Regeneration using endogenous neural stem cells following neonatal brain injury.

Despite recent advancements in perinatal care, the incidence of neonatal brain injury has not decreased. No therapies are currently available to repair injured brain tissues. In the postnatal brain, neural stem cells reside in the ventricular-subventricular zone (V-SVZ) and continuously generate new immature neurons (neuroblasts). After brain injury in rodents, V-SVZ-derived neuroblasts migrate toward the injured area using blood vessels as a scaffold. Notably, the neonatal V-SVZ has a remarkable neurogenic capacity.
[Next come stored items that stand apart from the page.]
Definition unlink_prev (h : bytes) (byPrev : gmap OutPoint (gmap bytes OrphanTx)) (o : OutPoint) : gmap OutPoint (gmap bytes OrphanTx) :=
  match byPrev !! o with
  | None => byPrev
  | Some s => let s := delete h s in if decide (s = ∅) then delete o byPrev else <[o := s]> byPrev
  end.
Definition unlink (h : bytes) (p : OrphanPool) : OrphanPool :=
  match OrphanTransactions p !! h with
  | None => p
  | Some ot => mkOrphans (foldl (unlink_prev h) (OrphanTransactionsByPrev p) (GetAllPreviousOut (o_Tx ot))) (OrphanTransactions p) (nextSweep p)
  end.
Definition link_prev (h : bytes) (ot : OrphanTx) (byPrev : gmap OutPoint (gmap bytes OrphanTx)) (o : OutPoint) : gmap OutPoint (gmap bytes OrphanTx) :=
  <[o := <[h := ot]> (default ∅ (byPrev !! o))]> byPrev.
(** The redeemers of an orphan are erased before it is; a range over a map does not
    produce what has been deleted from it meanwhile.  Looking at the outputs of a
    transaction that is not an orphan panics. *)
Fixpoint EraseOrphanTx {E} (fuel : nat) (h : bytes) (removeRedeemers : bool) (p : OrphanPool) : res E OrphanPool :=
  match fuel with
  | O => Panic
  | S fuel =>
      let p := unlink h p in
      let redeemer (o : OutPoint) (acc : res E OrphanPool) (r : OrphanTx) :=
        p ← acc;
        let k := txid Sha256 (o_Tx r) in
        if bool_decide (is_Some (default ∅ (OrphanTransactionsByPrev p !! o) !! k)) then EraseOrphanTx fuel k true p else Ok p in
      let output (acc : res E OrphanPool) (i : nat) :=
        p ← acc;
        let o := mkOutPoint h (u32 (Z.of_nat i)) in
        foldl (redeemer o) (Ok p) (range_orphans (default ∅ (OrphanTransactionsByPrev p !! o))) in
      p ← (if removeRedeemers then ot ← deref (OrphanTransactions p !! h); foldl output (Ok p) (seq 0 (length (outs (o_Tx ot)))) else Ok p);
      Ok (mkOrphans (OrphanTransactionsByPrev p) (delete h (OrphanTransactions p)) (nextSweep p))
  end.
(** Every nested call takes an orphan out of the map by previous outputs. *)
Definition erase {E} (h : bytes) (removeRedeemers : bool) (p : OrphanPool) : res E OrphanPool :=
  EraseOrphanTx (S (size (OrphanTransactions p))) h removeRedeemers p.
Definition still_orphan (p : OrphanPool) (ot : OrphanTx) : bool := bool_decide (is_Some (OrphanTransactions p !! txid Sha256 (o_Tx ot))).
(** [now] is the second of the minute. *)
Fixpoint sweep_orphans {E} (now : Z) (l : list OrphanTx) (p : OrphanPool) (minExpTime : Z) (removeNum : Z) : res E (OrphanPool * Z * Z) :=
  match l with
  | [] => Ok (p, minExpTime, removeNum)
  | ot :: l =>
      if negb (still_orphan p ot) then sweep_orphans now l p minExpTime removeNum
      else if Expiration ot <=? now then p ← erase (txid Sha256 (o_Tx ot)) true p; sweep_orphans now l p minExpTime (removeNum + 1)
      else sweep_orphans now l p (if Expiration ot <? minExpTime then Expiration ot else minExpTime) removeNum
  end.
Definition limitOrphanTx {E} (now : Z) (p : OrphanPool) : res E (OrphanPool * Z) :=
  '(p, removeNum) ← (if nextSweep p <=? now then
      '(p, minExpTime, removeNum) ← sweep_orphans now (range_orphans (OrphanTransactions p)) p (now + OrphanTxExpireTime - OrphanTxExpireInterval) 0;
      Ok (mkOrphans (OrphanTransactionsByPrev p) (OrphanTransactions p) (minExpTime + OrphanTxExpireInterval), removeNum)
    else Ok (p, 0));
  if Z.of_nat (size (OrphanTransactions p)) <=? DefaultMaxOrphanTransaction then Ok (p, removeNum)
  else match range_orphans (OrphanTransactions p) with
       | [] => Ok (p, removeNum)
       | ot :: _ => p ← erase (txid Sha256 (o_Tx ot)) true p; Ok (p, removeNum + 1)
       end.
Definition AddOrphanTx {E} (now : Z) (orphantx : Tx) (nodeID : Z) (p : OrphanPool) : res E OrphanPool :=
  let h := txid Sha256 orphantx in
  if bool_decide (is_Some (OrphanTransactions p !! h)) then Ok p
  else
    sz ← Tx_EncodeSize orphantx;
    if MaxTxSize <=? sz then Ok p
    else
      let o := mkOrphan orphantx nodeID (now + OrphanTxExpireTime) in
      '(p, _) ← limitOrphanTx now (mkOrphans (foldl (link_prev h o) (OrphanTransactionsByPrev p) (GetAllPreviousOut orphantx)) (<[h := o]> (OrphanTransactions p)) (nextSweep p));
      Ok p.
Fixpoint remove_by_tag {E} (nodeID : Z) (l : list OrphanTx) (p : OrphanPool) (numEvicted : Z) : res E (OrphanPool * Z) :=
  match l with
  | [] => Ok (p, numEvicted)
  | ot :: l =>
      if still_orphan p ot && (NodeID ot =? nodeID) then p ← erase (txid Sha256 (o_Tx ot)) true p; remove_by_tag nodeID l p (numEvicted + 1)
      else remove_by_tag nodeID l p numEvicted
  end.
Definition RemoveOrphansByTag {E} (nodeID : Z) (p : OrphanPool) : res E (OrphanPool * Z) := remove_by_tag nodeID (range_orphans (OrphanTransactions p)) p 0.
End Orphans.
Furthermore, compared with the adult brain, after neonatal brain injury, larger numbers of neuroblasts migrate toward the lesion, raising the possibility that the V-SVZ could be a source for endogenous neuronal regeneration after neonatal brain injury. We recently demonstrated that efficient migration of V-SVZ-derived neuroblasts toward a lesion is supported by neonatal radial glia via neural cadherin (N-cadherin)-mediated neuron-fiber contact, which promotes RhoA activity. Moreover, providing blood vessel- and radial glia-mimetic scaffolds for migrating neuroblasts promotes neuronal migration and improves functional gait behaviors after neonatal brain injury. In the V-SVZ, oligodendrocyte progenitor cells (OPCs) are also generated and migrate toward the surrounding white matter, where they differentiate and form myelin. After white matter injury in rodents, the production and subsequent migration of V-SVZ-derived OPCs are enhanced. In the neonatal period, administration of growth factors at a specific time promotes oligodendrocyte regeneration and functional recovery after brain injury. These findings suggest that activating the high regenerative capacity that is specific to the neonatal period could lead to the development of new therapeutic strategies for neonatal brain injury.